Reporters didn't have "style" in those days, they had discipline. Even now, at 73, I have this frightful dream in which Ed Halloran, the gruff assistant city editor, flips back my copy and icily suggests deleting the adjectives.

The Post was a literary boot camp that demanded respect for the basics: nouns and verbs, declarative mood, active voice, past tense. Under constant threat of public humiliation, I learned to avoid words like "might" and "could" and "may."

I still try to limit sentences to 20 words and regard unnamed sources and the subjunctive mood as suspect, good only for making a hypothesis seem like a fact.

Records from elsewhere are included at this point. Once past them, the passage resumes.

(* ===== verification/ThreadResponse.v ===== *)
(** * ThreadResponse: conversations within the wire budget
    (src/blueferry/threads.py, bound_thread_response).

    A D-Bus answer carries the conversations as JSON.  The function keeps the
    newest messages of each, one of every conversation a round, while they fit.
    A thread is its dict; [kept] holds the messages of each newest first. *)
From S2P Require Import Prelude PyStr Wire Text Recipients Json.

Definition MAX_DBUS_JSON_BYTES : Z := 8 * 1024 * 1024.
Definition MESSAGES : ustr := lit "messages".
Definition TRUNCATED : ustr := lit "messages_truncated".

(** [len(json.dumps(value, ...).encode("utf-8"))]. *)
Definition size (v : json) : result Z := encoded ← utf8_encode (dumps v); mret (zlen encoded).
Definition messages (thread : dict) : list json := match dict_get MESSAGES thread with Some (JList l) => l | _ => [] end.
Definition was_truncated (thread : dict) : bool := match dict_get TRUNCATED thread with Some v => truthy v | None => false end.
Definition with_messages (thread : dict) (l : list json) (truncated : bool) : dict :=
  dict_set TRUNCATED (JBool truncated) (dict_set MESSAGES (JList l) thread).
Definition comma {A} (l : list A) : Z := if is_nil l then 0 else 1.

(** The conversations that fit without messages. *)
Fixpoint fit (remaining : Z) (result : list dict) (threads : list dict) : Prelude.result (list dict * Z) :=
  match threads with
  | [] => mret (result, remaining)
  | thread :: threads' =>
      let item := with_messages thread [] false in
      n ← size (JDict item);
      let cost := n + comma result in
      if remaining <? cost then mret (result, remaining) else fit (remaining - cost) (result ++ [item]) threads'
  end.

(** One round over the [pending] conversations. *)
Record Filling := mkFilling { kept : list (list json); remaining : Z; next_round : list nat }.
Definition fill_one (all : list (list json)) (f : Filling) (index : nat) : result Filling :=
  let msgs := nth index all [] in
  let k := nth index (kept f) [] in
  if bool_decide (length k = length msgs) then mret f
  else
    let message := nth (length msgs - length k - 1) msgs JNull in
    n ← size message;
    let cost := n + comma k in
    if cost <=? remaining f then
      mret (mkFilling (alter (λ k, k ++ [message]) index (kept f)) (remaining f - cost) (next_round f ++ [index]))
    else mret f.
Fixpoint fill_round (all : list (list json)) (f : Filling) (pending : list nat) : result Filling :=
  match pending with [] => mret f | index :: pending' => f ← fill_one all f index; fill_round all f pending' end.
(** [while pending], for at most [fuel] rounds. *)
Fixpoint fill (fuel : nat) (all : list (list json)) (pending : list nat) (f : Filling) : result Filling :=
  match fuel, pending with
  | S fuel, _ :: _ => f ← fill_round all (mkFilling (kept f) (remaining f) []) pending; fill fuel all (next_round f) f
  | _, _ => mret f
  end.
Definition finish (original item : dict) (k : list json) : dict :=
  with_messages item (reverse k) (was_truncated original || (length k <? length (messages original))%nat).
Definition bound_thread_response (threads : list dict) (max_bytes : Z) : result (list dict) :=
  '(items, budget) ← fit (max_bytes - 2) [] threads;
  let all := messages <$> take (length items) threads in
  let pending := seq 0 (length items) in
  f ← fill (S (length (concat all))) all pending (mkFilling (replicate (length items) []) budget []);
  mret (zip_with (λ p k, finish p.1 p.2 k) (zip threads items) (kept f)).

(** ** Costs *)

Lemma size_ok v : encodable v → size v = Ok (json_size v).
Proof. intros Hv. unfold size. destruct (encode_length _ Hv) as (bs & -> & Hl). cbn. by rewrite Hl. Qed.
Lemma size_inv v n : size v = Ok n → n = json_size v.
Proof. unfold size. destruct (utf8_encode (dumps v)) as [bs|] eqn:E; [|done]. cbn. intros [= <-]. by apply encoded_length. Qed.
Definition sum (l : list Z) : Z := foldr Z.add 0 l.
(** The bytes of messages with the commas between them. *)
Definition kept_cost (k : list json) : Z := sum_sizes k + Z.max 0 (zlen k - 1).
Lemma sum_app l k : sum (l ++ k) = sum l + sum k.
Proof. unfold sum. induction l; cbn; lia. Qed.
Lemma sum_perm l k : l ≡ₚ k → sum l = sum k.
Proof. unfold sum. induction 1; cbn; lia. Qed.
Lemma kept_cost_snoc k m : kept_cost (k ++ [m]) = kept_cost k + json_size m + comma k.
Proof.
  unfold kept_cost, sum_sizes, comma. rewrite fmap_app. change (foldr Z.add 0) with sum. rewrite sum_app. unfold zlen. rewrite length_app. cbn.
  destruct k; cbn; lia.
Qed.
Lemma kept_cost_reverse k : kept_cost (reverse k) = kept_cost k.
Proof.
  unfold kept_cost, sum_sizes, zlen. rewrite length_reverse. change (foldr Z.add 0) with sum. by rewrite (sum_perm (json_size <$> reverse k) (json_size <$> k)) by (by rewrite reverse_Permutation).
Qed.
Lemma sum_alter {A} (h : A → Z) g (l : list A) i x : l !! i = Some x → sum (h <$> alter g i l) = sum (h <$> l) - h x + h (g x).
Proof.
  revert i. induction l as [|y l IH]; intros [|i]; [done|done|intros [= ->]; unfold sum; cbn; lia|]. intros Hi. specialize (IH i Hi).
  change (h y + sum (h <$> alter g i l) = h y + sum (h <$> l) - h x + h (g x)). lia.
Qed.

Lemma comma_min {A} (l : list A) : comma l = Z.min 1 (zlen l).
Proof. destruct l; unfold comma, zlen; cbn [is_nil length]; lia. Qed.
Lemma message_cost_pos m (k : list json) : 0 <= json_size m + comma k.
Proof. pose proof (byte_length_pos (dumps m)). unfold json_size, comma. destruct (is_nil k); lia. Qed.

(** ** Conversations without messages *)

Lemma with_messages_get t l b k : k ≠ MESSAGES → k ≠ TRUNCATED → dict_get k (with_messages t l b) = dict_get k t.
Proof. intros H1 H2. unfold with_messages. by rewrite !dict_get_set_ne. Qed.
Lemma with_messages_messages t l b : messages (with_messages t l b) = l.
Proof. unfold messages, with_messages. rewrite dict_get_set_ne by done. by rewrite dict_get_set. Qed.
Lemma with_messages_truncated t l b : was_truncated (with_messages t l b) = b.
Proof. unfold was_truncated, with_messages. by rewrite dict_get_set. Qed.
Lemma with_messages_size t l b l' b' : json_size (JDict (with_messages (with_messages t l b) l' b')) =
  json_size (JDict (with_messages t l b)) - json_size (JList l) + json_size (JList l') - json_size (JBool b) + json_size (JBool b').
Proof.
  unfold with_messages at 1. rewrite (dict_set_size TRUNCATED _ (JBool b)).
  2: { rewrite dict_get_set_ne by done. unfold with_messages. by rewrite dict_get_set. }
  rewrite (dict_set_size MESSAGES _ (JList l)); [lia|]. unfold with_messages. rewrite dict_get_set_ne by done. by rewrite dict_get_set.
Qed.
Definition empty_item (t : dict) : dict := with_messages t [] false.
Lemma empty_item_encodable t : encodable (JDict t) → encodable (JDict (empty_item t)).
Proof. intros Ht. unfold empty_item, with_messages. repeat apply encodable_set; try done; by repeat constructor. Qed.
Lemma messages_encodable t : encodable (JDict t) → Forall encodable (messages t).
Proof.
  intros Ht. unfold messages. destruct (dict_get MESSAGES t) as [v|] eqn:E; [|constructor]. pose proof (encodable_get _ _ _ Ht E) as Hv. destruct v; try constructor. by apply encodable_list.
Qed.
(** The first phase keeps a prefix of the conversations and pays for it. *)
Lemma fit_spec budget done threads : Forall (λ t, encodable (JDict t)) threads → 0 <= budget →
  ∃ n rest, fit budget done threads = Ok (done ++ (empty_item <$> take n threads), rest) ∧ (n <= length threads)%nat ∧ 0 <= rest ∧
    rest = budget - sum ((λ t, json_size (JDict (empty_item t))) <$> take n threads) -
      (Z.max 0 (zlen (done ++ (empty_item <$> take n threads)) - 1) - Z.max 0 (zlen done - 1)) ∧
    ∀ t, threads !! n = Some t → rest < json_size (JDict (empty_item t)) + comma (done ++ (empty_item <$> take n threads)).
Proof.
  intros Ht. revert budget done. induction Ht as [|t threads He Ht IH]; intros budget done Hb; cbn [fit].
  { exists 0%nat, budget. cbn. rewrite app_nil_r. split_and!; [reflexivity|lia|done|lia|done]. }
  fold (empty_item t). rewrite (size_ok _ (empty_item_encodable t He)). cbn [mbind result_bind]. set (cost := json_size (JDict (empty_item t)) + comma done).
  destruct (Z.ltb_spec budget cost) as [Hlt|Hge].
  { exists 0%nat, budget. cbn. rewrite app_nil_r. split_and!; [reflexivity|lia|done|lia|by intros ? [= <-]]. }
  destruct (IH (budget - cost) (done ++ [empty_item t]) ltac:(lia)) as (n & rest & -> & Hn & Hr & Hsum & Hnext). exists (S n), rest. cbn [take fmap list_fmap length].
  rewrite <- app_assoc in *. cbn [app] in *. split_and!; [done|lia|done| |exact Hnext]. unfold sum in *. cbn [foldr]. rewrite Hsum. unfold zlen. rewrite !length_app. cbn [length].
  subst cost. unfold comma. destruct done; cbn [is_nil length]; lia.
Qed.

(** ** Rounds *)

Section filling.
Context (all : list (list json)) (budget : Z).
Context (Hall : Forall (Forall encodable) all).

Record Filled (f : Filling) : Prop := {
  filled_length : length (kept f) = length all;
  filled_budget : remaining f + sum (kept_cost <$> kept f) = budget;
  filled_rest : 0 <= remaining f;
  filled_tail i k msgs : kept f !! i = Some k → all !! i = Some msgs → k = take (length k) (reverse msgs);
}.
(** Conversation [i] is whole, or its next message does not fit. *)
Definition settled (f : Filling) (i : nat) : Prop :=
  ∀ k msgs, kept f !! i = Some k → all !! i = Some msgs →
    length k = length msgs ∨ ∃ m, reverse msgs !! length k = Some m ∧ remaining f < json_size m + comma k.
(** The messages kept so far. *)
Definition total (f : Filling) : nat := length (concat (kept f)).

Our brand of newspapering demanded speed, too. As an afternoon paper, we didn't enjoy our morning rival's leisurely evening deadlines. Mid-day gas explosion in Westwood? No time to send reporters. We covered it by phone, calling folks along Montana Avenue to ask what was happening.

There were a few specialists, but everyone was a newsman first. When something big broke — an airliner crash, say — there was no one an editor hesitated to send.

I say "newsman" advisedly. Even the women had balls.

On my very first day at The Post, TV critic Mary Wood roared into the office to smash out her column and discovered that a copy boy had failed to refill her paste-pot. I had no idea who she was, but the way she bellowed "Boyyyyy!!" made me tremble.

It was weeks before I had the courage to introduce myself — and then only because she strode up to my desk, thumped me on the shoulder and demanded to know who I was.

Back then, pols and publicists were welcome in the newsroom, especially at Christmas when they delivered fifths of whiskey to favored reporters and (mostly) editors. We got along with cops, too, and they routinely winked at our overtime-meter violations (unless we ran something that pissed them off, in which case they'd vengefully tag every mis-parked car within two blocks of our building).

We respected the tribal elders, like Al Segal, who'd started at The Post in 1906 and was venerated as the reformer who'd felled the corrupt "Boss Cox" machine. He'd become more a beloved old retainer by my day, but no one dared suggest retirement.

Al still cranked out an occasional "Cincinnatus" column, defending the unjustly jailed, railing at modern traffic and proudly adding that he never exceeded 25 mph, even on the new expressway. He habitually tapped out his pipe into his overflowing wastebasket and about once a month started a fire. He'd shuffle across the newsroom to the water fountain with his coffee mug and shuffle back to dump it on the flames.

Tom Swope had started at the paper before the Black Sox scandal of 1919, and when he died we found his handwritten scorecards of every game the Reds had played in his career. No wonder the National League regarded his records as more reliable than its own.

We triple-spaced our typed copy just two or three paragraphs per page to leave space for edits on the copy desk. Copy editors were the wise, experienced old hands — a staunch last line of defense against error. Papers today hire copy editors straight from J-school and can only hope they're wise enough not to ask questions like, "How old is the other twin?"

By the time I left in 1970, digital technology was creeping in. We'd begun using computers to set stock tables and optical scanners to read some of our copy. The revolution would be swift. By 1975 we had word processors at The Enquirer.

The men and machines of the old order were gone. I still miss them both.

And I still wonder if Charlie Rentrop ever knew we called him "Raindrop." God only knows what they called me when I wasn't around anymore.


GRAYDON DECAMP was a reporter, columnist and city editor at The Post from 1960 to 1970. He then served as politics editor, night city editor and magazine editor at The Enquirer until 1981.